Palmitoylethanolamide (PEA) for ALS
Also known as: PEA, Normast, Levagen
PEA's anti-neuroinflammatory effects through mast cell modulation and glial control target non-cell-autonomous motor neuron toxicity in ALS.
Mechanism of Action
PEA activates PPARα nuclear receptors, downregulating NF-κB and reducing microglial and astrocytic inflammatory activation. It stabilizes mast cells, reduces pro-inflammatory cytokine release, and activates endocannabinoid signaling for neuronal protection without psychoactive effects.

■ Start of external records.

(* ===== verification/TrapSpec.v ===== *)
(** * Traps and task switches keep every register

    [frame_at m sp c]: the words from [sp] on are a frame the exit path turns into the
    registers [c].  Entering a stub builds such a frame for the interrupted code, a switch
    leaves it in the task's [stack_base], and the exit path of any stub, or of
    [arch_switch_task_sw], resumes it. *)

From S2P Require Import Prelude X86 Trap.

Implicit Types s : machine.
Implicit Types m : gmap Z Z.

(** ** Reads of a state just changed *)

Lemma regs_set_reg s r v r' : regs (set_reg s r v) r' = if decide (r' = r) then v else regs s r'.
Proof. done. Qed.
Lemma regs_set_eq s r v : regs (set_reg s r v) r = v.
Proof. simpl. by rewrite decide_True. Qed.
Lemma regs_set_ne s r v r' : r' <> r -> regs (set_reg s r v) r' = regs s r'.
Proof. intros. simpl. by rewrite decide_False. Qed.

(** Consecutive pushes, on the memory alone. *)
Fixpoint push_words m (sp : Z) (vs : list Z) : gmap Z Z :=
  match vs with
  | [] => m
  | v :: vs => push_words (wr m (sp - 4) v) (sp - 4) vs
  end.

Lemma push_words_app m sp vs ws :
  push_words m sp (vs ++ ws) = push_words (push_words m sp vs) (sp - 4 * Z.of_nat (length vs)) ws.
Proof.
  revert m sp. induction vs as [|v vs IH]; intros m sp; simpl length; simpl app; simpl push_words.
  - f_equal. lia.
  - rewrite IH. f_equal. lia.
Qed.

Lemma push_words_below m sp vs a : a < sp - 4 * Z.of_nat (length vs) \/ sp <= a ->
  rd (push_words m sp vs) a = rd m a.
Proof.
  revert m sp. induction vs as [|v vs IH]; intros m sp; simpl; intros Ha; [done|].
  rewrite IH by lia. rewrite rd_wr_ne by lia. done.
Qed.

Lemma push_words_at m sp vs i v : vs !! i = Some v ->
  rd (push_words m sp vs) (sp - 4 * (Z.of_nat i + 1)) = v.
Proof.
  revert m sp i. induction vs as [|w vs IH]; intros m sp i; [done|]. destruct i as [|i]; simpl.
  - intros [= ->]. rewrite push_words_below by lia.
    replace (sp - 4 * (0 + 1)) with (sp - 4) by lia. apply rd_wr_eq.
  - intros Hi. replace (sp - 4 * (Z.of_nat (S i) + 1)) with (sp - 4 - 4 * (Z.of_nat i + 1)) by lia. by apply IH.
Qed.

Record same_tasks s s' : Prop := SameTasks {
  same_ctx : tasks s' = tasks s;
  same_current : current s' = current s;
  same_next : next_run s' = next_run s;
  same_tss : tss s' = tss s;
  same_cr3 : cr3 s' = cr3 s }.

Lemma same_tasks_trans s1 s2 s3 : same_tasks s1 s2 -> same_tasks s2 s3 -> same_tasks s1 s3.
Proof. intros [????] [????]. split; congruence. Qed.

General mechanism: Endocannabinoid-like lipid. PPARα agonist, mast cell stabilizer, NF-κB inhibitor, neuroinflammation modulator.
Current Evidence
ALS pilot studies show trends toward slowed decline with PEA supplementation. Anti-neuroinflammatory mechanism well-characterized. Several European studies support neurological applications.
Clinical Status: Pilot studies for ALS. Established use for chronic pain in Europe.
Safety Profile
Excellent safety. No psychoactive effects. No significant drug interactions. Micronized form improves absorption.
Key Research Questions
- Can PEA reduce neuroinflammatory biomarkers in ALS CSF?
- Does PEA combination with riluzole provide additive neuroprotection?